In December 2012, a federal jury ordered Universal Placement International of Los Angeles to pay U.S.$ 4.5 million to 350 Filipino teachers exploited in the process of their recruitment to positions in Louisiana public schools. The case, filed by the American Federation of Teachers (AFT) in cooperation with partners, established important legal precedent as the teachers were the first plaintiff class ever to be certified under the U.S. Trafficking Victims Protection Act.  In allowing the class action suit to proceed to trial, the judge also ruled that “serious harm” is not limited to physical coercion, but also includes financial coercion.

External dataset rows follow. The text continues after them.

(** The count of pictures without a track. *)
Definition count_lost (output_stracks : list STrack) (s : run_state) : option run_state :=
  n ← if bool_decide (output_stracks = []) then incr (no_obj_count s) else Some 0;
  Some (set_no_obj n s).

Definition track_turn (img : Img) (objs : list Object) (output_stracks : list STrack)
    (s : run_state) (w : S) : option (run_state * S) :=
  '(g, w) ← guide_tracks img objs (img_count s) 0 output_stracks (isGuide s) w;
  n ← incr (img_count s);
  Some (set_img_count n (set_isGuide g s), w).

Definition run1_guide (targets : option (list Z)) (s : run_state) (w : S)
  : option (run_state * S) :=
  match targets with
  | Some pack => '(g, w) ← guide_kind pack (-1) (rs_nID s) w; Some (set_nID g s, w)
  | None => Some (s, w)
  end.

Definition ai_alg_run1 (s : run_state) (img : Img) (targets : option (list Z)) (w : S)
  : option (Z * run_state * S) :=
  '(s, w) ← if g_bInit s then Some (s, w) else run1_guide targets (set_bInit s) (make_pipe w);
  '(objs, output_stracks, w) ← detect img w;
  s ← count_lost output_stracks s;
  '(s, w) ← if 16 <? no_obj_count s then
              run1_guide targets (set_isGuide true (set_no_obj 0 s)) w
            else Some (s, w);
  '(s, w) ← track_turn img objs output_stracks s w;
  Some (0, s, w).

(** With the user's choice: the result tells whether the target is a user's. *)
Definition run2_guide (targets : option (list Z)) (s : run_state) (w : S)
  : option (bool * run_state * S) :=
  match targets with
  | Some pack =>
      kind ← ld_le 4 pack 0;
      if i32 kind =? TRACK_INFO_FROM_USER then
        id ← user_objid pack; w ← stop w; Some (true, set_nID id s, w)
      else '(g, w) ← guide_kind pack (rs_nID s) (rs_nID s) w; Some (false, set_nID g s, w)
  | None => Some (false, s, w)
  end.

AFT's advocacy on behalf of the exploited Filipino teachers began with a state-level complaint filed by the AFT and the Louisiana Federation of Teachers against the private recruiter, a twice convicted felon, who cheated the teachers out of thousands of dollars and controlled the immigration process to ensure payment. In 2010, the Louisiana State Workforce Commission ruled in the teachers' favor, ordering the recruitment agency to refund $1.8 million in fees found to have been collected illegally. 

“It is an outrage that these abuses are occurring in the United States,” said AFT president Randi Weingarten. “The AFT is adamant that all teachers working in our school system must be fairly treated, no matter what country they are from.”

Importantly, the AFT first learned of the abuses occurring in Louisiana through contact with the Public Services Labor Independent Confederation (PSLINK) in the Philippines.  The scale of intimidation of these teachers was so great that they did not know who to trust in the U.S., and had turned instead to their connections with Partido ng Manggagawa, the Philippine Labor Party, to seek help.  Without an established relationship, PSLINK may have been loath to share confidential personal information regarding Filipino migrants with an American union.  However, having built trust over years of joint activity, PSLINK and AFT were well positioned to combine forces as advocates for the teachers in Louisiana and in efforts to ensure that their exploitative recruiter was brought to justice.  In addition to legal work on the U.S. side, PSLINK assisted in efforts to ensure that the recruiter working in the Philippines was suspended from practice and was required to make financial restitutions to teachers as well.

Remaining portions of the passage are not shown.